What if you throw a hedge fund party and nobody comes?

Maybe you’ve found a niche strategy nobody has thought of yet. Maybe you’ve built a financial model that looks like the Goldman Sachs’s income statement. You’ve got commitments from reputable third parties to handle all your back-office affairs. You lack only one thing: experience. Before you start calling yourself a hedge fund manager, you need a fund to manage. You need to get at least person to trust you with their money.

That sounds like a daunting proposition, but there are several thousand people who have accomplished this before you. If you can learn from their lessons, you could speed up the process of going from MBA to AUM.

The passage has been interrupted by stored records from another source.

(** An open file object on a log other processes append to: the contents
    before the file position and the contents from the position on. *)
Record File := mkFile {
  before : string;
  after : string
}.

(** [open(syslog, 'r')]: positioned at the start. *)
Definition open_read (content : string) : File := mkFile "" content.

(** [f.seek(0, 2)]: positioned at the end. *)
Definition seek_end (f : File) : File := mkFile (before f +:+ after f) "".

(** Another process appends [data] to the file. *)
Definition file_append (data : string) (f : File) : File :=
  mkFile (before f) (after f +:+ data).

(** The text up to and including the first newline of [s], or all of [s]
    when it has none, and what follows it. *)
Fixpoint split_line (s : string) : string * string :=
  match s with
  | EmptyString => ("", "")
  | String a s' =>
      if Ascii.eqb a newline then (String a "", s')
      else let '(d, r) := split_line s' in (String a d, r)
  end.

(** [f.readline()]: the data read (empty at end of file) and the file
    object advanced past it. *)
Definition readline (f : File) : string * File :=
  let '(data, rest) := split_line (after f) in
  (data, mkFile (before f +:+ data) rest).

(** What can happen next in a session: the scanning thread and the
    reporter thread of the script, and the two processes around it.  The
    threads and processes interleave at the granularity of these actions:
    one pass through the inner loop of [scan_syslog], with the handling of
    the line it completes, is one action. *)
Inductive Action :=
| Appended (data : string)  (* a process appends [data] to the tailed log *)
| Readline (now : Z)        (* the scanning thread reaches [f.readline()] *)
| ReportTick (now : Z)      (* the timer thread calls [report] *)
| CronTouch.                (* the installed cron job runs [touch filename] *)

(** ** What the script imports

  [ExpiringDict] comes from the [expiringdict] package and the calendar
  rendering of a timestamp from [datetime]; neither is part of the
  script.  The script only stores into the dictionary
  ([touches[key] = value]) and asks for its length ([len(touches)]), so
  these two operations are the interface, each taking the clock reading
  at the moment of the call. *)

Class Platform (D : Type) := {
(** [touches[key] = value], executed when the clock reads [now]. *)
dict_setitem : Z -> Z -> string -> D -> D;
(** [len(touches)], executed when the clock reads [now]. *)
dict_len : Z -> D -> nat * D;
(** [datetime.datetime.now().strftime("%Y-%m-%d %H:%M:%S\t")]. *)
strftime : Z -> string
}.

(** ** Observable effects and the world they act on *)

Inductive Effect :=
| Classify (line : string)            (* a call of [process_line] on [line] *)
| Setitem (key : Z) (value : string)  (* [touches[key] = value] *)
| Write (path data : string)          (* [f.write(data)] on [open(path, 'a+')] *)
| Rename (src dst : string)           (* [os.rename(src, dst)] *)
| Print (text : string).              (* [print text] *)

Record World (D : Type) := mkWorld {
touches : D;
files : gmap string string;
trace : list Effect
}.
Arguments mkWorld {D}.
Arguments touches {D}.
Arguments files {D}.
Arguments trace {D}.

Section Script.
Context {D : Type} `{Platform D}.

(** Record an effect in the trace. *)
Definition log (e : Effect) (w : World D) : World D :=
  mkWorld (touches w) (files w) (trace w ++ [e]).

(** The contents of [path], the empty string when the file is absent
    (which is what opening in mode ['a+'] starts from). *)
Definition contents (fs : gmap string string) (path : string) : string :=
  default "" (fs !! path).

(** [f.write(data)] on a handle from [open(path, 'a+')]. *)
Definition write (path data : string) (w : World D) : World D :=
  mkWorld (touches w)
          (<[path := contents (files w) path +:+ data]> (files w))
          (trace w ++ [Write path data]).

(** The loop over [FAILURES] in [process_line]. *)
Definition failed_scan (line : string) : bool :=
  fold_left (fun failed failure => if contains failure line then true else failed)
            FAILURES false.

(** [process_line(line, touchmark, touches, filename)] with the clock
    reading [now]; the dictionary and the files live in the world. *)
Definition process_line (now : Z) (line touchmark filename : string)
    (w : World D) : bool * World D :=
  if contains touchmark line then
    (true, mkWorld (dict_setitem now now line (touches w)) (files w)
                   (trace w ++ [Setitem now line]))
  else if failed_scan line then
    (false, write filename line (write filename (strftime now) w))
  else (false, w).

(** [print text]. *)
Definition print (text : string) (w : World D) : World D :=
  mkWorld (touches w) (files w) (trace w ++ [Print text]).

(** [report(touches, filename)], the body the [timer] decorator runs at
    every tick. *)
Definition report (now : Z) (filename : string) (w : World D) : World D :=
  let w1 := write filename (strftime now) (print "Run report now..." w) in
  let '(n, d) := dict_len now (touches w1) in
  write filename (str n +:+ NL) (mkWorld d (files w1) (trace w1)).

(** [os.path.exists(path)]. *)
Definition os_path_exists (path : string) (w : World D) : bool :=
  bool_decide (is_Some (files w !! path)).

(** [os.rename(src, dst)]: [OSError] when [src] is absent, otherwise
    [dst] takes the contents and [src] is gone. *)
Definition os_rename (src dst : string) (w : World D) : Res (World D) :=
  match files w !! src with
  | None => Raised OSError w
  | Some c => Ok (mkWorld (touches w) (<[dst := c]> (delete src (files w)))
                          (trace w ++ [Rename src dst]))
  end.

(** [createRotatingLog(filename, logfile, file_count)]; the handler
    [except OSError: raise] passes the exception on. *)
Definition createRotatingLog (filename logfile : string) (file_count : nat)
    (w : World D) : Res (World D) :=
  if negb (os_path_exists logfile w) then os_rename filename logfile w
  else os_rename filename ((logfile +:+ ".") +:+ str file_count) w.

(** The state of [scan_syslog]: the handle [f] on the log, the line being
    assembled, the two counters, and the world. *)
Record Scan := mkScan {
  f : File;
  line : string;
  touch_count : nat;
  file_count : nat;
  world : World D
}.

(** The condition of the inner loop:
    [len(line) == 0 or line[-1] != '\n']. *)
Definition incomplete (line : string) : bool :=
  match last line with
  | Some c => negb (Ascii.eqb c newline)
  | None => true
  end.

(** The part of the outer loop body after the inner loop ("Got a line to
    process"): classification, the counter, and the rotation check. *)
Definition got_line (now : Z) (touchmark filename logfile : string)
    (f' : File) (line' : string) (s : Scan) : Res Scan :=
  let '(touched, w1) :=
    process_line now line' touchmark filename (log (Classify line') (world s)) in
  let tc := if touched then S (touch_count s) else touch_count s in
  if Nat.eqb tc TOUCH_COUNT_FILE_ROTATE then
    match createRotatingLog filename logfile (file_count s) w1 with
    | Ok w2 => Ok (mkScan f' "" 0 (S (file_count s)) w2)
    | Raised e w2 => Raised e (mkScan f' line' tc (file_count s) w2)
    end
  else Ok (mkScan f' "" tc (file_count s) w1).

(** One pass through the inner loop of [scan_syslog]: a [readline], the
    wait when nothing came, and, when the line is complete, the rest of
    the outer loop body. *)
Definition readline_step (now : Z) (touchmark filename logfile : string)
    (s : Scan) : Res Scan :=
  let '(data, f') := readline (f s) in
  if String.eqb data "" then Ok s
  else
    let line' := line s +:+ data in
    if incomplete line' then
      Ok (mkScan f' line' (touch_count s) (file_count s) (world s))
    else got_line now touchmark filename logfile f' line' s.

(** What the cron job installed by [createCronJob] does: [touch filename]. *)
Definition cron_touch (filename : string) (w : World D) : World D :=
  match files w !! filename with
  | Some _ => w
  | None => mkWorld (touches w) (<[filename := ""]> (files w)) (trace w)
  end.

The first step is to eat your own cooking. Nobody is going to hand over money to somebody who doesn’t have his own money at risk. That’s necessary but, in itself, insufficient.

“In order to build a track record,  we’ll encourage a manager to set up what’s called an incubator fund, which is a fund platform that allows them to manage only their own capital,” says John McCorvey, founder of Stonegate Global Fund Services and Blue Flame Capital Management in Atlanta. “At some future point, call it six months, twelve months, down the road … we then convert that incubator fund to a full-blown hedge fund and dot the I’s and cross the T’s with respect to the regulatory and compliance elements that they need and they can go out and market their fund accordingly.”

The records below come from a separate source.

(** What follows the loops hands out a part of the buffer and keeps
    the rest, whatever happens. *)
Lemma recv_until_finish_conserves s nc :
  delivered (sock (snd (recv_until_finish s nc))) = delivered (sock nc) /\
  payload (fst (recv_until_finish s nc)) ++ buf (snd (recv_until_finish s nc)) = buf nc.
Proof.
  unfold recv_until_finish, bind, get, on_sock, _head_buf, sock_settimeout. cbn.
  destruct (_timeout nc) as [z|]; [destruct (z <? 0)|]; cbn; auto;
    (destruct (timed_out nc); cbn;
     [split; [reflexivity | apply slice_partition]
     |destruct (find (buf nc) s); cbn;
      [split; [reflexivity | apply slice_partition] | auto]]).
Qed.

Lemma recv_all_finish_conserves nc :
  delivered (sock (snd (recv_all_finish nc))) = delivered (sock nc) /\
  payload (fst (recv_all_finish nc)) ++ buf (snd (recv_all_finish nc)) = buf nc.
Proof.
  unfold recv_all_finish, bind, get, on_sock, sock_settimeout. cbn.
  destruct (_timeout nc) as [z|]; [destruct (z <? 0)|]; cbn; auto;
    now rewrite app_nil_r.
Qed.

Lemma recv_exactly_finish_conserves n nc :
  delivered (sock (snd (recv_exactly_finish n nc))) = delivered (sock nc) /\
  payload (fst (recv_exactly_finish n nc)) ++ buf (snd (recv_exactly_finish n nc))
    = buf nc.
Proof. cbn. split; [reflexivity | apply slice_partition]. Qed.

End Conservation.

Section ConservationOfCalls.

Variable clock : nat -> Z.

(** X1: whatever the socket does and however [recv] ends, no byte is
    lost, duplicated or reordered: what it returns (nothing when it
    raises) followed by the residual buffer it leaves is the residual
    buffer it found followed by what its raw read delivered.  This
    holds for every [n], negative ones included, as long as the
    default deadline is one the socket accepts. *)
Theorem recv_conserves (n : Z) (timeout : timeout_arg) (nc : Netcat)
  (Hdef : accepted_timeout (_timeout nc)) :
  exists got, conserves nc (recv n timeout nc) got.
Proof.
  unfold conserves.
  destruct nc as [b [d inc del out wr] p pi t late rl sl tk].
  cbn in Hdef.
  unfold recv, bind, set_timed_out, get, try_except, _log_recv, set_buf, ret,
    on_sock, sock_recv, sock_settimeout.
  cbn. rewrite ?andb_false_r.
  destruct b as [|x b]; cbn.
  - destruct timeout as [| |T], inc as [|[c| | |] rest], t as [z|];
      cbn in Hdef |- *; rewrite ?Z.sub_0_r;
      repeat match goal with
        | |- context [if ?c <? ?d then _ else _] => destruct (Z.ltb_spec c d); cbn
        | |- context [if nonempty ?c then _ else _] => destruct (nonempty c); cbn
        end;
      first [ exfalso; lia
            | exists []; cbn; rewrite ?app_nil_r; split; reflexivity
            | eexists [_]; cbn; rewrite ?app_nil_r; split; reflexivity ].
  - exists []. cbn. rewrite !app_nil_r. split; [reflexivity|].
    apply (slice_partition (x :: b) n).
Qed.
(* ===== verification/_CoqProject ===== *)
-Q . S2P
Prelude.v
Heap.v
GoFloat.v
GoText.v
GoDuration.v
Flags.v
Api.v
DeepCopy.v
K8s.v
Correlation.v
Leakage.v
Drain.v
Hpa.v
Cgroup.v
ProbeLag.v
Dns.v
Pdb.v
Probe.v
Chaos.v
LoadPhase.v
LoadConfig.v
Schedule.v
Collector.v
Endpoints.v
Report.v
LoadProfile.v
Status.v
Lifecycle.v
Effects.v
EndpointWatch.v
Interleave.v
Dashboard.v
Clients.v
Pool.v
Observer.v
Session.v
TrafficVerdict.v
Cluster.v
Target.v
Shadow.v
LoadgenJob.v
Manager.v
Commands.v
Wiring.v
Entry.v
JobShape.v
Controller.v
Refinement.v
Metrics.v
Guarantees.v
Scenarios.v
Wakeup.v
Isolation.v
ApiServer.v
EndToEnd.v
Lifetime.v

A model portfolio is not enough, McCorvey advises.

“If the manager does not have an existing track record or if they have a model portfolio, then what we typically do is set up an incubator fund for them,” he says.

In order to go live at that point, a fund needs a full array of private placement memoranda, subscription agreements and other offering documents, as well as a marketing packet. The six- to twelve-month rule of thumb is not inviolate. The conversion can occur whenever the fund manager believes he or she can attract outside investment.

That could conceivably be earlier, but, then again, it might not. It’s not about you being ready for the money; it’s about the money being ready for you. According to financial education web site Mergers & Inquisitions, this kind of short track record could attract funds of funds or family offices or high net worth individuals, but most endowments, pensions and other institutions might not look at you until you’ve been around the circuit for three years or more.

Before you start knocking on Fidelity’s door, though, it’s probably best to keep it close to home.

“[Traditionally] managers will solicit investors that they have a preexisting relationship with,” McCorvey says.

Also, McCorvey advises managers to keep in mind the newly relaxed general solicitation rules enshrined in the JOBS Act.

At this point, most newly minted barons of Wall Street bring in money from family, friends and neighbors. This might sound easy, and maybe in some cases it is. But let’s be clear: you can lose strangers’ money and they’ll just take their business elsewhere going forward. But unless you want every wedding, funeral and holiday dinner for the rest of your life to be even more awkward than those things already are, you’d better produce.

But even when you open an account and deposit your last straight-job bonus check, your best friend’s tax refund (for current purposes, let’s just assume your best friend is still single) and your cousin’s 529, that doesn’t make it a hedge fund.

Simply put, before your friends, family and neighbors put in a dollar they have to be rich. Maybe the JOBS Act will permit you to put your pitch book on Instagram and your one-pager on a stadium blimp, but that doesn’t mean you can take just anyone’s money. Hedge fund capital still has to originate with institutional or otherwise accredited investors.

But what if you’re not from such a privileged background? It all starts with networking. You yourself probably know some likely investors or you wouldn’t be taking this plunge. And you never know who the other people in your life know. Even if they can’t put their own money in your fund, that doesn’t mean they can’t introduce you to somebody who can.

The next ripple out would be to retain a third-party marketer, whose whole job is handling capital introduction for hedge fund managers; Mergers & Inquisitions suggests they might not touch you until you have at least $5 million AUM. McCorvey also recommends looking into listing with industry databases, which help investors down-select funds that meet their current investment needs.

At that point, it’s all about increasing your exposure and, of course, continuing to live up to your track record. Once you’re known for high returns, then that becomes all that matters.